(** X24.  A fail-over whose state machine does not start returns the start error
    behind the prefix "start master state machine error:", stops the factory
    it had just started and closes the state manager it had just built, in
    that order, and leaves no factory installed.  The state manager that was
    installed before stays installed, so [FlushDatabase] answers as it did
    before the attempt. *)
Theorem OnFailOver_failure_cleans_up (newStateMgr : StateManager)
    (newFct : StateMachineFactory) rt (err : error) :
  factoryStart newFct = Some err ->
  let r := OnFailOver newStateMgr newFct rt in
  r.1 = Some (String.append "start master state machine error:" err) /\
  stateMachineFct r.2 = None /\
  node r.2 = node rt /\
  calls r.2 =
    calls rt ++ [CallSetStateMachineFactory newStateMgr newFct;
                 CallStart newFct; CallStop newFct; CallClose newStateMgr] /\
  (forall (ErrNoStorageCluster : error) (cluster databaseName : string),
     FlushDatabase ErrNoStorageCluster cluster databaseName (node r.2) =
     FlushDatabase ErrNoStorageCluster cluster databaseName (node rt)).
Proof.
  intros Hstart. unfold OnFailOver. rewrite Hstart. cbn.
  split_and!; try reflexivity. by rewrite <- app_assoc.
Qed.

(** X25.  What [OnResignation] calls, the first time and when it is called
    again.  The first call stops the installed state machine factory (if
    any), then closes the installed state manager (if any), and nothing else;
    it clears [stateMachineFct] and keeps [stateMgr].  A second call
    therefore stops nothing and closes the same state manager once more: over
    the two calls the factory is stopped once and the state manager closed
    twice. *)
Theorem OnResignation_twice rt :
  let rt1 := OnResignation rt in
  let rt2 := OnResignation rt1 in
  let stops :=
    match stateMachineFct rt with Some fct => [CallStop fct] | None => [] end in
  let closes :=
    match stateMgr (node rt) with Some mgr => [CallClose mgr] | None => [] end in
  calls rt1 = calls rt ++ stops ++ closes /\
  stateMachineFct rt1 = None /\ node rt1 = node rt /\
  calls rt2 = calls rt ++ stops ++ closes ++ closes /\
  stateMachineFct rt2 = None /\ node rt2 = node rt /\
  length (List.filter isStop (calls rt2)) =
    (length (List.filter isStop (calls rt)) + length stops)%nat /\
  length (List.filter isCloseCall (calls rt2)) =
    (length (List.filter isCloseCall (calls rt)) + 2 * length closes)%nat.
Proof.
  cbn zeta. unfold OnResignation. cbn.
  split_and!; try reflexivity.
  - by rewrite <- !app_assoc.
  - rewrite !List.filter_app, !length_app.
    destruct (stateMachineFct rt), (stateMgr (node rt)); cbn; lia.
  - rewrite !List.filter_app, !length_app.
    destruct (stateMachineFct rt), (stateMgr (node rt)); cbn; lia.
Qed.

End LifecycleProperties.

(** * The further properties on the scenarios *)

Section MoreScenarios.

Import scenario.

Lemma Flush_nothing_to_promote_witness :
  Flush flushOK fresh = (None, fresh).
Proof.
  apply (Flush_nothing_to_promote flushOK fresh); [(vm_compute; reflexivity)|].
  right; left. (vm_compute; reflexivity).
Defined.

Lemma NeedFlush_then_Flush_witness :
  NeedFlush eagerConfig written10 = true /\
  (Flush flushOK written10).1 = None /\
  MemDBSize (Flush flushOK written10).2 = 0 /\
  NeedFlush eagerConfig (Flush flushOK written10).2 = false.
Proof.
  split; [(vm_compute; reflexivity)|].
  destruct (NeedFlush_then_Flush eagerConfig flushOK written10)
    as (H1 & _ & _ & _ & H5 & _ & _ & H8);
    [(vm_compute; reflexivity) | (vm_compute; reflexivity) | (vm_compute; reflexivity) |].
  by split_and!.
Defined.

Lemma flushMemoryDatabase_failure_witness :
  let r := flushMemoryDatabase flushWriteFails (seq written10) written10DB
             written10 in
  r.1 = Some "disk full"%string /\
  List.filter isAck (events r.2) = List.filter isAck (events written10) /\
  MemDBFlushFailures (statistics r.2) = 1.
Proof.
  cbn zeta. split; [(vm_compute; reflexivity)|].
  destruct (flushMemoryDatabase_failure flushWriteFails (seq written10)
              written10DB written10 "disk full"%string)
    as (H1 & _ & _ & H4); [(vm_compute; reflexivity)|].
  split; [exact H1|]. rewrite H4. (vm_compute; reflexivity).
Defined.

Lemma flushMemoryDatabase_acks_witness :
  let r := flushMemoryDatabase flushOK (seq acked5) written10DB acked5 in
  r.1 = None /\
  (List.In (EvAck 7%nat 5) (events r.2) <->
   List.In (EvAck 7%nat 5) (events acked5) \/
   exists l fns, seq acked5 !! l = Some 5 /\ callbacks acked5 !! l = Some fns /\
                 List.In 7%nat fns).
Proof.
  destruct (flushMemoryDatabase_acks flushOK (seq acked5) written10DB acked5)
    as (H1 & H2); [(vm_compute; reflexivity) | (vm_compute; reflexivity) |].
  split; [exact H1 | apply H2].
Defined.

Lemma WriteRows_slot_bounds_witness :
  List.In (EvWriteRow (row 9000) None)
    (events (WriteRows mockNewMemoryDB mixedRows fresh).2) /\
  0 <= SlotIndex (row 9000) < 65536.
Proof.
  assert (List.In (EvWriteRow (row 9000) None)
            (events (WriteRows mockNewMemoryDB mixedRows fresh).2)) as Hin.
  { vm_compute. tauto. }
  split; [exact Hin|].
  destruct (WriteRows_slot_bounds mockNewMemoryDB mixedRows fresh
              (row 9000) None Hin) as [Hold | [Hb _]].
  - vm_compute in Hold. contradiction.
  - exact Hb.
Defined.

Lemma GetOrCreateMemoryDatabase_idempotent_witness :
  GetOrCreateMemoryDatabase mockNewMemoryDB 0 fresh
    = (inl (mkMock [] false 0), created) /\
  GetOrCreateMemoryDatabase failNewMemoryDB 5 created
    = (inl (mkMock [] false 0), created).
Proof.
  assert (GetOrCreateMemoryDatabase mockNewMemoryDB 0 fresh
          = (inl (mkMock [] false 0), created)) as Hfirst by reflexivity.
  split; [exact Hfirst|].
  exact (GetOrCreateMemoryDatabase_idempotent mockNewMemoryDB failNewMemoryDB
           0 5 fresh created (mkMock [] false 0) Hfirst).
Defined.

Lemma Close_complete_or_registered_witness :
  Close flushOK flushOK written10 = Some (None, closed10) /\
  seq closed10 = seq written10 /\
  mutableMemDB closed10 = mutableMemDB written10 /\
  registered closed10 = false.
Proof.
  assert (Close flushOK flushOK written10 = Some (None, closed10)) as Hc
    by (vm_compute; reflexivity).
  split; [exact Hc|].
  destruct (Close_complete_or_registered flushOK flushOK written10 None
              closed10 Hc) as (H1 & _ & _ & H4 & _ & _ & H7 & _).
  by split_and!.
Defined.

Lemma Close_stops_at_first_failure_witness :
  Close flushWriteFails flushOK failed10
  = Close flushWriteFails flushWriteFails failed10 /\
  exists f', Close flushWriteFails flushOK failed10
             = Some (Some "disk full"%string, f') /\
    (flushWrites f' <= S (flushWrites failed10))%nat.
Proof.
  apply (Close_stops_at_first_failure flushWriteFails flushOK flushWriteFails
           failed10 (MarkReadOnly written10DB) "disk full"%string);
    [vm_compute; reflexivity | vm_compute; reflexivity
    | right; split; vm_compute; reflexivity].
Defined.

Lemma Close_again_flushes_again_witness :
  exists f2,
    Close flushOK flushOK closed10 = Some (None, f2) /\
    flushWrites closed10 = 1%nat /\ flushWrites f2 = 2%nat.
Proof.
  destruct (Close_again_flushes_again flushOK flushOK written10 closed10)
    as (f2 & Hf2 & H1 & H2); [vm_compute; reflexivity|].
  exists f2. split; [exact Hf2|]. split; [(vm_compute; reflexivity)|].
  rewrite H2. (vm_compute; reflexivity).
Defined.

Lemma persistSeq_below_seq_witness :
  admissible admissibleSchedule (idle restored) = true /\
  persistedBelowSeq (fam (runSteps admissibleSchedule (idle restored))).
Proof.
  split; [(vm_compute; reflexivity)|].
  apply (persistSeq_below_seq admissibleSchedule 10000 mockCalcSlot 0
           {[1 := 10]}).
  (vm_compute; reflexivity).
Defined.

Lemma flush_single_flight_witness :
  let sys' := runSteps (take 3 admissibleSchedule) (idle written10) in
  is_Some (flushCall sys') /\ flushGate sys' /\
  NeedFlush eagerConfig (fam sys') = false /\
  Flush flushOK (fam sys') = (None, fam sys') /\
  Close flushOK flushOK (fam sys') = None.
Proof.
  cbn zeta.
  assert (is_Some (flushCall
            (runSteps (take 3 admissibleSchedule) (idle written10)))) as Hin.
  { vm_compute. by eexists. }
  destruct (flush_single_flight (take 3 admissibleSchedule) (idle written10))
    as (Hg & Hrest); [vm_compute; split; reflexivity|].
  destruct (Hrest Hin) as (H1 & H2 & H3).
  split_and!; [exact Hin | exact Hg | apply H1 | apply H2 | apply H3].
Defined.

Lemma failed_flush_blocks_later_flushes_witness :
  let sys' := runSteps afterFailure (idle failed10) in
  immutableMemDB failed10 = Some (MarkReadOnly written10DB) /\
  immutableMemDB (fam sys') = Some (MarkReadOnly written10DB) /\
  flushWrites (fam sys') = flushWrites failed10 /\
  MemDBSize (fam sys') = 16 /\
  NeedFlush eagerConfig (fam sys') = false.
Proof.
  cbn zeta.
  destruct (failed_flush_blocks_later_flushes (MarkReadOnly written10DB)
              afterFailure (idle failed10))
    as (_ & H2 & _ & H4); [(vm_compute; reflexivity) | (vm_compute; reflexivity) |].
  split_and!; [(vm_compute; reflexivity) | exact H2 | (vm_compute; reflexivity) | (vm_compute; reflexivity) |].
  apply H4.
Defined.

Lemma fileFilter_selects_readers_witness :
  (fileFilter (queryEnv tableReaders) query7 written10).1 = ([0; 8], None) /\
  fileFilter (queryEnv corruptReaders) query7 written10
  = (([], Some "corrupt block"%string),
     [QGetSnapshot; QFindReaders 7; QSnapshotClose]).
Proof.
  split.
  - destruct (fileFilter_selects_readers (queryEnv tableReaders) query7
                written10 (tableReaders 7).1 eq_refl) as [Hok _].
    rewrite (Hok [mkSlotRange 0 5; mkSlotRange 40 50; mkSlotRange 8 12]).
    + (vm_compute; reflexivity).
    + vm_compute. by repeat constructor.
  - destruct (fileFilter_selects_readers (queryEnv corruptReaders) query7
                written10 (corruptReaders 7).1 eq_refl) as [_ Herr].
    apply (Herr [("1.sst"%string, [0; 5])] [mkSlotRange 0 5]
             ("5.sst"%string, [7]) [("4.sst"%string, [8; 12])]).
    + (vm_compute; reflexivity).
    + by repeat constructor.
    + (vm_compute; reflexivity).
Defined.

******

## EXERCISE BRIEF
Copy the stretch of the records above that runs from the line with "MemDBSize (Flush flushOK" through the line with "as (H1 & _ & _ & _ & H5 & _ & _ & H8);". Both end lines belong in the copy, and nothing else does.

## YOUR RESPONSE
  MemDBSize (Flush flushOK written10).2 = 0 /\
  NeedFlush eagerConfig (Flush flushOK written10).2 = false.
Proof.
  split; [(vm_compute; reflexivity)|].
  destruct (NeedFlush_then_Flush eagerConfig flushOK written10)
    as (H1 & _ & _ & _ & H5 & _ & _ & H8);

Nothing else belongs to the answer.